Task details >> After locating the line that contains "unfold add_crossover_metadata, dsetdefault." in the data below, set down exactly that line and each one after it through the line that contains "base = (if rn_preserve_base_identity", and nothing more.

******************************

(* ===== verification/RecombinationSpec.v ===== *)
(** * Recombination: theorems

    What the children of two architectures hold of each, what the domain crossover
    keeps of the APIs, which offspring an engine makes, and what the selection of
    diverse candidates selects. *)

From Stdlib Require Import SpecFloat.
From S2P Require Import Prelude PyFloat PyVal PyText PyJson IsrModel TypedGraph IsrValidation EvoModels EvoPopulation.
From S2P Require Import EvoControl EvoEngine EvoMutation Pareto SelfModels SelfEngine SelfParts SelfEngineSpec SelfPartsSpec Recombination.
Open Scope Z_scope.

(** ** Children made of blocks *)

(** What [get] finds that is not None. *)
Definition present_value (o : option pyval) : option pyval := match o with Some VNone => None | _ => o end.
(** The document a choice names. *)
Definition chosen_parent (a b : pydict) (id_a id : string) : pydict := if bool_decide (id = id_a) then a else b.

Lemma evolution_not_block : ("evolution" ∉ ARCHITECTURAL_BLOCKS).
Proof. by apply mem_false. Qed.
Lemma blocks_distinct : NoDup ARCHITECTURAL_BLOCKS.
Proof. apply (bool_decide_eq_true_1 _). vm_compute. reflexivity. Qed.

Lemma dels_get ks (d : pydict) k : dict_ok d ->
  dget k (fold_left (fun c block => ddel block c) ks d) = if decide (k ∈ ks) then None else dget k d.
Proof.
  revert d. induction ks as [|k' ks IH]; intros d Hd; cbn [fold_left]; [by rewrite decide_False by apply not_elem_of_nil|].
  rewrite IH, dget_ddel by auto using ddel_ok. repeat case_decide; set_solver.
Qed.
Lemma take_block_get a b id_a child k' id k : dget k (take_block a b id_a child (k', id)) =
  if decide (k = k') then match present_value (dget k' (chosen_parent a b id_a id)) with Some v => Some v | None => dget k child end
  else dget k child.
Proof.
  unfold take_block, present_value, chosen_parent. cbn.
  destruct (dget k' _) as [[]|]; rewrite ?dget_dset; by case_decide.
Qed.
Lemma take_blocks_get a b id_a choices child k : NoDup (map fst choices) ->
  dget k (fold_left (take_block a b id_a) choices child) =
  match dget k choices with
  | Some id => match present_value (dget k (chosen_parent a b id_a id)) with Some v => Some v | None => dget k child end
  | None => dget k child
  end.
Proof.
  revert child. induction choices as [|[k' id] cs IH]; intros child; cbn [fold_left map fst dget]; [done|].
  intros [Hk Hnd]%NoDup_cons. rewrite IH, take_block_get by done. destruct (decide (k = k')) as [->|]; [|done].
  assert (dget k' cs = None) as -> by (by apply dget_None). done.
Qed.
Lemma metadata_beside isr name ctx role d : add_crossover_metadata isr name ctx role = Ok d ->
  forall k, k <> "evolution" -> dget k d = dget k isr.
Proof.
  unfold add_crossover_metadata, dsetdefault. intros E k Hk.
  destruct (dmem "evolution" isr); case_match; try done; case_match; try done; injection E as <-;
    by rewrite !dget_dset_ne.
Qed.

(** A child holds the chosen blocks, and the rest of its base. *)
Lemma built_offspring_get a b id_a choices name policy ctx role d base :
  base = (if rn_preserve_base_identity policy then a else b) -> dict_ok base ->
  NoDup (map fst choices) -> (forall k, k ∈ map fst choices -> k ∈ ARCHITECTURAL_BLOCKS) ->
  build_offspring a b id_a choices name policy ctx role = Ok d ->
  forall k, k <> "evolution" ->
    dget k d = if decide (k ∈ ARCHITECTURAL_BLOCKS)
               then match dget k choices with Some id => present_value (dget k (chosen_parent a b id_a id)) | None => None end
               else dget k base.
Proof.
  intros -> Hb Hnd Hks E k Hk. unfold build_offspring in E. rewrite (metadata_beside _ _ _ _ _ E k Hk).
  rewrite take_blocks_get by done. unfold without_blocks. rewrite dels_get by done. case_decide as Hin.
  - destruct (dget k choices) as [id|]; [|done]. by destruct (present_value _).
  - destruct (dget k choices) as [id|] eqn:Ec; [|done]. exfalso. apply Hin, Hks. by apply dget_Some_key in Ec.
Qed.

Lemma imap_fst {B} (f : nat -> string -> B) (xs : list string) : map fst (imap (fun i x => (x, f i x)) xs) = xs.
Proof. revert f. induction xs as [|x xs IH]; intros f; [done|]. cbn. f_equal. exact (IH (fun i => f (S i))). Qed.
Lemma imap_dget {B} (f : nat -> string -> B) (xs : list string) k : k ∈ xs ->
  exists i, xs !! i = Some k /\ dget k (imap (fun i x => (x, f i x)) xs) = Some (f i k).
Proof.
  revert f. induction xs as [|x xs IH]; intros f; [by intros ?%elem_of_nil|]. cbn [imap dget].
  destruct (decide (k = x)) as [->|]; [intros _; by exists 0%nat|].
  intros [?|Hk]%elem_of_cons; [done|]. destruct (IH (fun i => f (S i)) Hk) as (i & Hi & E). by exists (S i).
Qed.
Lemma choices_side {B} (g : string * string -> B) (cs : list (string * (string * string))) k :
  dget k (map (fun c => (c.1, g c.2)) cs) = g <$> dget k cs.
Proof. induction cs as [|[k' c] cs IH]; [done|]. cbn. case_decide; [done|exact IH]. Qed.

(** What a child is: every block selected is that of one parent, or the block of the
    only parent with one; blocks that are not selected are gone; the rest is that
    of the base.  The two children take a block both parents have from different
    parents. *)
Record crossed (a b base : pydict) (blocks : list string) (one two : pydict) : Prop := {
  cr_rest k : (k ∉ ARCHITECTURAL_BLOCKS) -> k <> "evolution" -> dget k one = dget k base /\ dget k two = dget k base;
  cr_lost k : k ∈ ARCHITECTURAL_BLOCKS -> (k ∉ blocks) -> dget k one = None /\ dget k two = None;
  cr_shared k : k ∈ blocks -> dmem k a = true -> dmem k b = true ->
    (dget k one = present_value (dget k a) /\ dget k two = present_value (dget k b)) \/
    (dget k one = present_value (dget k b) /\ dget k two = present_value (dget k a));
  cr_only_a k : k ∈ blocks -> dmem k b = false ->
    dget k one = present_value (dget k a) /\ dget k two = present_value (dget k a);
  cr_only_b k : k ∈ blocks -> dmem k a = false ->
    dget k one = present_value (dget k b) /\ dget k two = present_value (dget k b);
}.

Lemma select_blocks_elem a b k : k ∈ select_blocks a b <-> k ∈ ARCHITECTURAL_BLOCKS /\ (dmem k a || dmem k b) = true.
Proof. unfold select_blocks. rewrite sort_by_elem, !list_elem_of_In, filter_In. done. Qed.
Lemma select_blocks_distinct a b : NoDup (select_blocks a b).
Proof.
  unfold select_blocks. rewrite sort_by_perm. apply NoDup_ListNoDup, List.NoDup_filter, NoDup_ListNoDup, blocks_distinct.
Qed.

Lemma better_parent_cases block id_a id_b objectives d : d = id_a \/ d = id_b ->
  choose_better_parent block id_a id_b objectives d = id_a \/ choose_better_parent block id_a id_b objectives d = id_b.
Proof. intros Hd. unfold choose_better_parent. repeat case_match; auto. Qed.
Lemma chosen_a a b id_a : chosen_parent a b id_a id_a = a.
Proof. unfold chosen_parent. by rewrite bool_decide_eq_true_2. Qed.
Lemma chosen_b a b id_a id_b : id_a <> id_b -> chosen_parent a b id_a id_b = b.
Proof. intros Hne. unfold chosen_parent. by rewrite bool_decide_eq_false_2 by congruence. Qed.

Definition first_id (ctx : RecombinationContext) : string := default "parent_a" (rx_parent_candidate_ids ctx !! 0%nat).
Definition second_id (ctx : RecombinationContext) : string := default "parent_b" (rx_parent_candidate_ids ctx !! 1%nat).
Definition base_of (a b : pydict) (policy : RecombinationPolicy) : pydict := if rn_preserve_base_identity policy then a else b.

******************************

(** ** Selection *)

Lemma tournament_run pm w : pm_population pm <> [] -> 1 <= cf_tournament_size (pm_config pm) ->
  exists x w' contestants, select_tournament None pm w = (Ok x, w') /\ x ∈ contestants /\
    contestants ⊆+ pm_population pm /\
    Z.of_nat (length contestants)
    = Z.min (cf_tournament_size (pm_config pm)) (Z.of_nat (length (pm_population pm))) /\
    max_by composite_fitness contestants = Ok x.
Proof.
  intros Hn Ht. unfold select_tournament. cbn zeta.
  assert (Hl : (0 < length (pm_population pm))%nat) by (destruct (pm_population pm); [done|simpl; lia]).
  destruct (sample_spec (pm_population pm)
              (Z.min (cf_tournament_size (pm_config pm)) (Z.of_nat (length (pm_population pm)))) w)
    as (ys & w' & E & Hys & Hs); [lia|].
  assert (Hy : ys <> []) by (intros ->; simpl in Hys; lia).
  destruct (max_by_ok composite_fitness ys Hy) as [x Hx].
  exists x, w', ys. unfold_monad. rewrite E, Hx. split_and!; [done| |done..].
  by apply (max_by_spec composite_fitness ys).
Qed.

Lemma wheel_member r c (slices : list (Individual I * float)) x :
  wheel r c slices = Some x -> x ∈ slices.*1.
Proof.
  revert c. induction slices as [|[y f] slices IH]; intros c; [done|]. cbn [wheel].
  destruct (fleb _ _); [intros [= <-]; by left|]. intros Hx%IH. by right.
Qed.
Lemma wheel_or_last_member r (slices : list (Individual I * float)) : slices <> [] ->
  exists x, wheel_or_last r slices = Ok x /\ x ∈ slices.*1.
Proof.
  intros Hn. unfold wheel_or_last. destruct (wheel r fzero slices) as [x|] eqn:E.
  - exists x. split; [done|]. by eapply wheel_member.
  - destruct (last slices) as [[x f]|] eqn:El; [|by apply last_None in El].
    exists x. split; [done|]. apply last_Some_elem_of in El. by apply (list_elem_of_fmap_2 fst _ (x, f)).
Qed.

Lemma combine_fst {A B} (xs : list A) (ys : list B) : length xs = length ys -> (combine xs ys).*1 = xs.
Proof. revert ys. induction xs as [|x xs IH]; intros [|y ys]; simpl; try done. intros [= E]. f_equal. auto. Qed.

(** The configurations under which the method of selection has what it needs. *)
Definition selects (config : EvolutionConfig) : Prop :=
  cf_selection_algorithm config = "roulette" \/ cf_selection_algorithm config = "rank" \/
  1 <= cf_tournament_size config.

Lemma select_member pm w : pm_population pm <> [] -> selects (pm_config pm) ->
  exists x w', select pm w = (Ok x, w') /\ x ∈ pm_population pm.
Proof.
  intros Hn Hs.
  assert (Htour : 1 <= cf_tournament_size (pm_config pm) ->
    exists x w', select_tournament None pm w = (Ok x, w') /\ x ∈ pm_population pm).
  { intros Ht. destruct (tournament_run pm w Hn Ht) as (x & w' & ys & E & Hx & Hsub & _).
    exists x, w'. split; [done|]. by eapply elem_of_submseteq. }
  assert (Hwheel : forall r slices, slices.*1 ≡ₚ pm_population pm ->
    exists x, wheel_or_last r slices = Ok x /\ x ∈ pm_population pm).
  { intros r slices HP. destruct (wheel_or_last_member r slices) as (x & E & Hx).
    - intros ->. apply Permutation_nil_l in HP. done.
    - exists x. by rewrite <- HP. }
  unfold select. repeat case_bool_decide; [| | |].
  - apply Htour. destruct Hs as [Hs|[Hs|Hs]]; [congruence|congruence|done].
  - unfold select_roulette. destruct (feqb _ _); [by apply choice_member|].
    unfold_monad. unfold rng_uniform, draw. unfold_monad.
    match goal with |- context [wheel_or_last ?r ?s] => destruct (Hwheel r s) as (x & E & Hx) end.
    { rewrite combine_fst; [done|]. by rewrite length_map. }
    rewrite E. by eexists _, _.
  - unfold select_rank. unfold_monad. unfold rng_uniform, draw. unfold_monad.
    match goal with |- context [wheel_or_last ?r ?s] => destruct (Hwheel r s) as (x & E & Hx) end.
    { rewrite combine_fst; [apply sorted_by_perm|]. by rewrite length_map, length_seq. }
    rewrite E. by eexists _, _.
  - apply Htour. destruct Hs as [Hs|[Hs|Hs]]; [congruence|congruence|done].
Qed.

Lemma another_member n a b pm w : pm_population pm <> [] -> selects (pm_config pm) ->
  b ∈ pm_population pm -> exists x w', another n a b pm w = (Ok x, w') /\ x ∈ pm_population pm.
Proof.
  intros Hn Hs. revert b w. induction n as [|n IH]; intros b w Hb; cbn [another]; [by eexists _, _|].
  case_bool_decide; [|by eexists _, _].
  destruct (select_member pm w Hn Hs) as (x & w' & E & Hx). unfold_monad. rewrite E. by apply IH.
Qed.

******************************

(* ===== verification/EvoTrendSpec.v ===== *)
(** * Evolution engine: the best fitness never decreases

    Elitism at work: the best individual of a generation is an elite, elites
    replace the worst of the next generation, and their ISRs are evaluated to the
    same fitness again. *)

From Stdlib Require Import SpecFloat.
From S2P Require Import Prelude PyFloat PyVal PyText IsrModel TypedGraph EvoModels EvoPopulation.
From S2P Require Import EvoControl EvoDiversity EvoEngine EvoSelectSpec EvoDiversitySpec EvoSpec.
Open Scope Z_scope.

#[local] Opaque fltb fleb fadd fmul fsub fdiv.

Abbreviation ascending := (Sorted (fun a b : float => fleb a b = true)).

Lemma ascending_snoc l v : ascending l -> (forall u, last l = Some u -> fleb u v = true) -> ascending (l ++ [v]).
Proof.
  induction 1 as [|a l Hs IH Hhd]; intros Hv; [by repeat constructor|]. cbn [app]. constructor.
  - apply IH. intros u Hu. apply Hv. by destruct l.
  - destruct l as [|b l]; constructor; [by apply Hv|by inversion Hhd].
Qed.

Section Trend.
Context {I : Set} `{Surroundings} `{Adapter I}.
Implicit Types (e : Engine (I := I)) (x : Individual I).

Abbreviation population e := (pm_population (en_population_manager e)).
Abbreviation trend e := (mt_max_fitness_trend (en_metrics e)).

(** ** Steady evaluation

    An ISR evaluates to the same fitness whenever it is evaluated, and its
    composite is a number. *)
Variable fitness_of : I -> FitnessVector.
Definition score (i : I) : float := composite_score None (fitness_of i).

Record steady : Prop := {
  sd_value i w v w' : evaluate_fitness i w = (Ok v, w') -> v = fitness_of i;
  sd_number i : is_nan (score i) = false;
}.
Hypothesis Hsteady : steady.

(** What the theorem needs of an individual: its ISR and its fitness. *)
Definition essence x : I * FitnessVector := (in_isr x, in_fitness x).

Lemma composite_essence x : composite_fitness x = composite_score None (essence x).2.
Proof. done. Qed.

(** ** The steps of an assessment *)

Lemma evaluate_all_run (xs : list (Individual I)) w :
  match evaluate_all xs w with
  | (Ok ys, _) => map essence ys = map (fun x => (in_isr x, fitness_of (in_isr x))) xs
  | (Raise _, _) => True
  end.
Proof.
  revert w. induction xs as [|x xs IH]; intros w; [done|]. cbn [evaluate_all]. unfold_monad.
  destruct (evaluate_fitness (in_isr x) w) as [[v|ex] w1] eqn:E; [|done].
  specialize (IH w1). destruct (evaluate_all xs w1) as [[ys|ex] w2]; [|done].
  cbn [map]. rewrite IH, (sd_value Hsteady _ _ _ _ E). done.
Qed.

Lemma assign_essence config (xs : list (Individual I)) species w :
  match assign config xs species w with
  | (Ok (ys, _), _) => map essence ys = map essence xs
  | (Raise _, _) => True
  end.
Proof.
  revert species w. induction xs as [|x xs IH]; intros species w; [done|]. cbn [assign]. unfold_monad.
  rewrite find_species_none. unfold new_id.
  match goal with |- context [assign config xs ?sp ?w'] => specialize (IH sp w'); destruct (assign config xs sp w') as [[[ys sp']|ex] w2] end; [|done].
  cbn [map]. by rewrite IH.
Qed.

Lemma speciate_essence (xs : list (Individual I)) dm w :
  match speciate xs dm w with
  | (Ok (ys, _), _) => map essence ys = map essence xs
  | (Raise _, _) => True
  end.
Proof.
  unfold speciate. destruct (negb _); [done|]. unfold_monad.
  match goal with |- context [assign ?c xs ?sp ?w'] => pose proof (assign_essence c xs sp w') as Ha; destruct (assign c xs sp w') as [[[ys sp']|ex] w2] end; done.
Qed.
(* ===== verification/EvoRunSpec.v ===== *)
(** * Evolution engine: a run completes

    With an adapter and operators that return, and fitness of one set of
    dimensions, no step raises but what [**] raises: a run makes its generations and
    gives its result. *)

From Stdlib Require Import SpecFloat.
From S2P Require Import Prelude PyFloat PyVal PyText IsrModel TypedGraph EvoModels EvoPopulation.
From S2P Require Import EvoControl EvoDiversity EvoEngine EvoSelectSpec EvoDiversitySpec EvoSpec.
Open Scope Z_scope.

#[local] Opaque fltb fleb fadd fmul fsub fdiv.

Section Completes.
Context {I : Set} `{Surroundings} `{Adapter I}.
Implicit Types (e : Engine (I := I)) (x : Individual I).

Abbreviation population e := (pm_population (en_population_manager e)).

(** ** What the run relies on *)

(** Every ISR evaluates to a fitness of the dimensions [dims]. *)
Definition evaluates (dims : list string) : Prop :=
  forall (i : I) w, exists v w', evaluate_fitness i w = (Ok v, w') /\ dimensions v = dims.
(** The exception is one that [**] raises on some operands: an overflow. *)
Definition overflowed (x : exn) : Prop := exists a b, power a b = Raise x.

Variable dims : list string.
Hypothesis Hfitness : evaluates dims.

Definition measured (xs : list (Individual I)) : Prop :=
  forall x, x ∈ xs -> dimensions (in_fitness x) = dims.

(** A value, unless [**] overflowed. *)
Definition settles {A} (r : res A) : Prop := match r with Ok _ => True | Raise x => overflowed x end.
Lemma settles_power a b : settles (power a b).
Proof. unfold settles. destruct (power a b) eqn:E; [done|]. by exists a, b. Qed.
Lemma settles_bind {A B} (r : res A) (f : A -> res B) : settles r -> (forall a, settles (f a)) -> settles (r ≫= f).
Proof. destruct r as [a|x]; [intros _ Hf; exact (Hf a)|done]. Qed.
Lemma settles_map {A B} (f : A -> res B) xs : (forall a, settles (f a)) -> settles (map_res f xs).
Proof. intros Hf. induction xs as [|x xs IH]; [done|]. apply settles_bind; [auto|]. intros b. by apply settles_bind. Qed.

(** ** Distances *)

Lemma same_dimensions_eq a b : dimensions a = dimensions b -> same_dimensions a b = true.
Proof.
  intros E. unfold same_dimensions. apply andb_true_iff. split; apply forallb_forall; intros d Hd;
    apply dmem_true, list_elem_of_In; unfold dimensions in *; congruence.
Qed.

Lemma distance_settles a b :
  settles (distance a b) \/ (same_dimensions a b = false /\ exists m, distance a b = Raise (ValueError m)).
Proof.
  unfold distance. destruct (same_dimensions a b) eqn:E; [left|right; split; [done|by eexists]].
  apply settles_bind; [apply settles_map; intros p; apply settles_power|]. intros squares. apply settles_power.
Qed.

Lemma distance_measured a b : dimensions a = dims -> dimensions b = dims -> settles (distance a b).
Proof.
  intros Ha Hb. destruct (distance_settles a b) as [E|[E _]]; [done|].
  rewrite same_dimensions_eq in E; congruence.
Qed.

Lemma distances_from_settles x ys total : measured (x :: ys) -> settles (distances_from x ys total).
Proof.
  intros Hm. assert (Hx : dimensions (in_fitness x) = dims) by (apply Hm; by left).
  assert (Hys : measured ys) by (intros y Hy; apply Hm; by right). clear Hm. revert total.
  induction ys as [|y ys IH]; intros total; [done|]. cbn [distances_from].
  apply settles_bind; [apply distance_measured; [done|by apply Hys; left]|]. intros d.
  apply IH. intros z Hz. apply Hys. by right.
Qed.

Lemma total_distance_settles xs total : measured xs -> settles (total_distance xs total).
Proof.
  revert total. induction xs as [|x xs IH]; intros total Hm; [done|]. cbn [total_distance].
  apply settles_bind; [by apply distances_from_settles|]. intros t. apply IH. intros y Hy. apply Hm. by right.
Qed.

******************************

Answer space >>
  unfold add_crossover_metadata, dsetdefault. intros E k Hk.
  destruct (dmem "evolution" isr); case_match; try done; case_match; try done; injection E as <-;
    by rewrite !dget_dset_ne.
Qed.

(** A child holds the chosen blocks, and the rest of its base. *)
Lemma built_offspring_get a b id_a choices name policy ctx role d base :
  base = (if rn_preserve_base_identity policy then a else b) -> dict_ok base ->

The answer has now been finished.